RECORDS PROVIDED.
•••••

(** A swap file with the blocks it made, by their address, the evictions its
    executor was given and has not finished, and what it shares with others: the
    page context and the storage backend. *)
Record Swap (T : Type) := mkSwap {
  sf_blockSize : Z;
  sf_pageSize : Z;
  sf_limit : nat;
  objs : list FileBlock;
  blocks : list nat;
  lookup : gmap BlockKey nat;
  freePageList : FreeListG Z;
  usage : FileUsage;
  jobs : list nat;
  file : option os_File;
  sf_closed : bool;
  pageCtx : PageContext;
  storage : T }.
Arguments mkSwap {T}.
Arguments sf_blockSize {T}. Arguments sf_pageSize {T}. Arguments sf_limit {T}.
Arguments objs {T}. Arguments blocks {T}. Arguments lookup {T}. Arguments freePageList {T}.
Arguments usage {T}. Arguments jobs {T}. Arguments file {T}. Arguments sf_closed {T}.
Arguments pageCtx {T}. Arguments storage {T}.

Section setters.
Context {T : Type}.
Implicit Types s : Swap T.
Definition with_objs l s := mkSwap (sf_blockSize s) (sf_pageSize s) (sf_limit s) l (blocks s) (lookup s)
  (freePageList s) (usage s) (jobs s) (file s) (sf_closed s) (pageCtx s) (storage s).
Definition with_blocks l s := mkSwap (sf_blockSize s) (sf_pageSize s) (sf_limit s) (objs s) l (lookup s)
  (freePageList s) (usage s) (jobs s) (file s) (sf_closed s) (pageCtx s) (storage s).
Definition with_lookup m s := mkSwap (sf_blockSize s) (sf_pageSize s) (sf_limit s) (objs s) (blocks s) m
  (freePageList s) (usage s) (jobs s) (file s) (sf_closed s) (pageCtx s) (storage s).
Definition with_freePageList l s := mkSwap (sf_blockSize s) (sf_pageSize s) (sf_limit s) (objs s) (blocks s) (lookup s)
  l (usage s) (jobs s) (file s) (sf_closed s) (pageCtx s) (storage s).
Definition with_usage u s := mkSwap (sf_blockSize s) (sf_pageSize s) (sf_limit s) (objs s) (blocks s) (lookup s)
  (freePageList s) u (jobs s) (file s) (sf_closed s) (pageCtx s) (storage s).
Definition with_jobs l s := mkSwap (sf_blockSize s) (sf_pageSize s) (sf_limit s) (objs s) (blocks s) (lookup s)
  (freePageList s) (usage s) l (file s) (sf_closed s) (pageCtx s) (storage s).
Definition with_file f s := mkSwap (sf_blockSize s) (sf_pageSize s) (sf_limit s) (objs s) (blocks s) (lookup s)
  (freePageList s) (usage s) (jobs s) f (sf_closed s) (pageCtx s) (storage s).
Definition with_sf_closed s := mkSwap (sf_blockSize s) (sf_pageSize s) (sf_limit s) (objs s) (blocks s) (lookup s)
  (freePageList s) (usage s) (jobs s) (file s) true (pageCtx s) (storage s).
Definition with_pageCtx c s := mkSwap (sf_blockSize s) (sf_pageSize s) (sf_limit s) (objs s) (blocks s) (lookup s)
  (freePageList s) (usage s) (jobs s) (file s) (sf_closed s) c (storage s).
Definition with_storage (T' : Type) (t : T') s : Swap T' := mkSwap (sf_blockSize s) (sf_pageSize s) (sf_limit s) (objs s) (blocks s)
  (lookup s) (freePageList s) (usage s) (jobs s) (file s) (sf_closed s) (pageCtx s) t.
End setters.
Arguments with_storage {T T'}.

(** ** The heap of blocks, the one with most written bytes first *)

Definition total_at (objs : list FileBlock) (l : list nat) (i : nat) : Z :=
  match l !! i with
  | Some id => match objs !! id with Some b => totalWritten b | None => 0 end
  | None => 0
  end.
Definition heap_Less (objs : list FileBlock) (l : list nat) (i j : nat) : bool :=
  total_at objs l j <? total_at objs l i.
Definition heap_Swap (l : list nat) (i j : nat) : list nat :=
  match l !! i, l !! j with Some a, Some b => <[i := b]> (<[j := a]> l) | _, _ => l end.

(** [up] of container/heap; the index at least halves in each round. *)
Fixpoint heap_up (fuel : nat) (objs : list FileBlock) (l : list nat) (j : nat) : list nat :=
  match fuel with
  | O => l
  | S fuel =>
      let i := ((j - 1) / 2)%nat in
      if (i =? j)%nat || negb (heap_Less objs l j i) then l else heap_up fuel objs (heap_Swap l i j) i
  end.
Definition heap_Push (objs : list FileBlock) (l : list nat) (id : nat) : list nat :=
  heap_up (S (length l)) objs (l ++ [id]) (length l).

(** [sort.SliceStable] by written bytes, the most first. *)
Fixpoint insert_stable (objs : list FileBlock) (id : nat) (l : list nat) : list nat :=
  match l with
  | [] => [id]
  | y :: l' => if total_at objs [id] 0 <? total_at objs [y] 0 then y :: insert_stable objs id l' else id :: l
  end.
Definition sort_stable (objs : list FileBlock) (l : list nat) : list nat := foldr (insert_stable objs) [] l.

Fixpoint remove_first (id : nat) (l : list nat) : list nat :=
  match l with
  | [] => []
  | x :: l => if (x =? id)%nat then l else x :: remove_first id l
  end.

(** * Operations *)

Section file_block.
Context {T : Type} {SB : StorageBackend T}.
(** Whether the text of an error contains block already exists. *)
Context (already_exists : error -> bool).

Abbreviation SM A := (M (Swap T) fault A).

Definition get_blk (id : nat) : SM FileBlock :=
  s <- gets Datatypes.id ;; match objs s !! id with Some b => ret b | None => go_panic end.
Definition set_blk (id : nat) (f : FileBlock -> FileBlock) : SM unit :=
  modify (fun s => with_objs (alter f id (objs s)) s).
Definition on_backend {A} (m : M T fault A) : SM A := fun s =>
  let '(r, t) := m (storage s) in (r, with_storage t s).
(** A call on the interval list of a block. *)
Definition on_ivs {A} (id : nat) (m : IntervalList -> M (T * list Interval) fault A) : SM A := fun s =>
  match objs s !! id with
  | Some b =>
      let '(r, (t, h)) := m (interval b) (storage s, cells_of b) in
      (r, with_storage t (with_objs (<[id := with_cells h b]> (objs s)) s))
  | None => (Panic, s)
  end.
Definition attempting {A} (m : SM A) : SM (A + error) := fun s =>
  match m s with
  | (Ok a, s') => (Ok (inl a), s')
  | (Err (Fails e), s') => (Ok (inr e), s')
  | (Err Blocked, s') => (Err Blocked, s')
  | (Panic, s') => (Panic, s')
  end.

•••••

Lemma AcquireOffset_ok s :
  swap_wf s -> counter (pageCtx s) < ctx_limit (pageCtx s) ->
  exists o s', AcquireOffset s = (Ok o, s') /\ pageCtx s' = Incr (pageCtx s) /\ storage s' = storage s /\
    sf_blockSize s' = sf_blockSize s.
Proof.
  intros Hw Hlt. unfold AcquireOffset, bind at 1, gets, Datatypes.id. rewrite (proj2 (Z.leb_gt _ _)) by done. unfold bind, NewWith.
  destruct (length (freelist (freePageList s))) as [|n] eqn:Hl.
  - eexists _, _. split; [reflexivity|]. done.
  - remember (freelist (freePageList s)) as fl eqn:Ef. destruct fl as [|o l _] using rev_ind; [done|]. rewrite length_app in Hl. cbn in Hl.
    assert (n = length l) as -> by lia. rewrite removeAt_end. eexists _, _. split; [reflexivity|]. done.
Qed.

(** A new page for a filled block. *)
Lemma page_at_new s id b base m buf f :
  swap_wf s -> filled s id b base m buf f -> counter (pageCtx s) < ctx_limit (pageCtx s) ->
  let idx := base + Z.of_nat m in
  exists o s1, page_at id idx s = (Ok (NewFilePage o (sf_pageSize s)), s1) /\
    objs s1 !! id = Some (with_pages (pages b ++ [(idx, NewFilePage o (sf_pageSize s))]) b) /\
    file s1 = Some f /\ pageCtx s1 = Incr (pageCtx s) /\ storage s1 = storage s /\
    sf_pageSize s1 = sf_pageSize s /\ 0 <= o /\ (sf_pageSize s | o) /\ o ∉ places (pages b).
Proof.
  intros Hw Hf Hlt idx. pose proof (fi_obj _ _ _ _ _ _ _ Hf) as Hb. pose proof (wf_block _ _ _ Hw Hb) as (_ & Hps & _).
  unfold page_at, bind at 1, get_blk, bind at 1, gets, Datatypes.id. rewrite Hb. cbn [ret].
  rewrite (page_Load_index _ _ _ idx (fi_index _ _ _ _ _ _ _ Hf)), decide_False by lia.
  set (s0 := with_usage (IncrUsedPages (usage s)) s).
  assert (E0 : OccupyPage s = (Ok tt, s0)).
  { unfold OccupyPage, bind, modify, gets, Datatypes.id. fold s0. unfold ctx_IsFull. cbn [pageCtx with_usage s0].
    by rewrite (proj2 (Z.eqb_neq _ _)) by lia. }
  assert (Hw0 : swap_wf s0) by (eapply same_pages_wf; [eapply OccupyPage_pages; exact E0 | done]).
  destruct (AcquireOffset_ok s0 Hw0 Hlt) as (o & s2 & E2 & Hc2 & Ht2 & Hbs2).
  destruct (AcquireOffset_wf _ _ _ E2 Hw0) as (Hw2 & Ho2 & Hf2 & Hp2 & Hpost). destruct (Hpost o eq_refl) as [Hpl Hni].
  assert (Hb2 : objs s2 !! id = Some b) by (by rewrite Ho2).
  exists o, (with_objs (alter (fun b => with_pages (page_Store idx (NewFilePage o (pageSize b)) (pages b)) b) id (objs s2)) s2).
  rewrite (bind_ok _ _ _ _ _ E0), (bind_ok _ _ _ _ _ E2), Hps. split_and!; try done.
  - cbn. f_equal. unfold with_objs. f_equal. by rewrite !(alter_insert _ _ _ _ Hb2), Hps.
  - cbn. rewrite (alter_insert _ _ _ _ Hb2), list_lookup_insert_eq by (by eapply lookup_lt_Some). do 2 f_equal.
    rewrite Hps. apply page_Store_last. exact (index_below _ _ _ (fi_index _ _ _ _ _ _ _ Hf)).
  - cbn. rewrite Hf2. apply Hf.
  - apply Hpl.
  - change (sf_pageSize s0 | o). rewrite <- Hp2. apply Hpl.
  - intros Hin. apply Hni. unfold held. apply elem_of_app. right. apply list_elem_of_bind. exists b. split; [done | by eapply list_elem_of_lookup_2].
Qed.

•••••

WORK REQUEST. Only one part of the material above is to be transcribed, namely the lines starting with the line that has "storage : T" and going on through the line that has "Definition with_storage (T'", exactly as they stand.

PROBLEM SOLUTION.
  storage : T }.
Arguments mkSwap {T}.
Arguments sf_blockSize {T}. Arguments sf_pageSize {T}. Arguments sf_limit {T}.
Arguments objs {T}. Arguments blocks {T}. Arguments lookup {T}. Arguments freePageList {T}.
Arguments usage {T}. Arguments jobs {T}. Arguments file {T}. Arguments sf_closed {T}.
Arguments pageCtx {T}. Arguments storage {T}.

Section setters.
Context {T : Type}.
Implicit Types s : Swap T.
Definition with_objs l s := mkSwap (sf_blockSize s) (sf_pageSize s) (sf_limit s) l (blocks s) (lookup s)
  (freePageList s) (usage s) (jobs s) (file s) (sf_closed s) (pageCtx s) (storage s).
Definition with_blocks l s := mkSwap (sf_blockSize s) (sf_pageSize s) (sf_limit s) (objs s) l (lookup s)
  (freePageList s) (usage s) (jobs s) (file s) (sf_closed s) (pageCtx s) (storage s).
Definition with_lookup m s := mkSwap (sf_blockSize s) (sf_pageSize s) (sf_limit s) (objs s) (blocks s) m
  (freePageList s) (usage s) (jobs s) (file s) (sf_closed s) (pageCtx s) (storage s).
Definition with_freePageList l s := mkSwap (sf_blockSize s) (sf_pageSize s) (sf_limit s) (objs s) (blocks s) (lookup s)
  l (usage s) (jobs s) (file s) (sf_closed s) (pageCtx s) (storage s).
Definition with_usage u s := mkSwap (sf_blockSize s) (sf_pageSize s) (sf_limit s) (objs s) (blocks s) (lookup s)
  (freePageList s) u (jobs s) (file s) (sf_closed s) (pageCtx s) (storage s).
Definition with_jobs l s := mkSwap (sf_blockSize s) (sf_pageSize s) (sf_limit s) (objs s) (blocks s) (lookup s)
  (freePageList s) (usage s) l (file s) (sf_closed s) (pageCtx s) (storage s).
Definition with_file f s := mkSwap (sf_blockSize s) (sf_pageSize s) (sf_limit s) (objs s) (blocks s) (lookup s)
  (freePageList s) (usage s) (jobs s) f (sf_closed s) (pageCtx s) (storage s).
Definition with_sf_closed s := mkSwap (sf_blockSize s) (sf_pageSize s) (sf_limit s) (objs s) (blocks s) (lookup s)
  (freePageList s) (usage s) (jobs s) (file s) true (pageCtx s) (storage s).
Definition with_pageCtx c s := mkSwap (sf_blockSize s) (sf_pageSize s) (sf_limit s) (objs s) (blocks s) (lookup s)
  (freePageList s) (usage s) (jobs s) (file s) (sf_closed s) c (storage s).
Definition with_storage (T' : Type) (t : T') s : Swap T' := mkSwap (sf_blockSize s) (sf_pageSize s) (sf_limit s) (objs s) (blocks s)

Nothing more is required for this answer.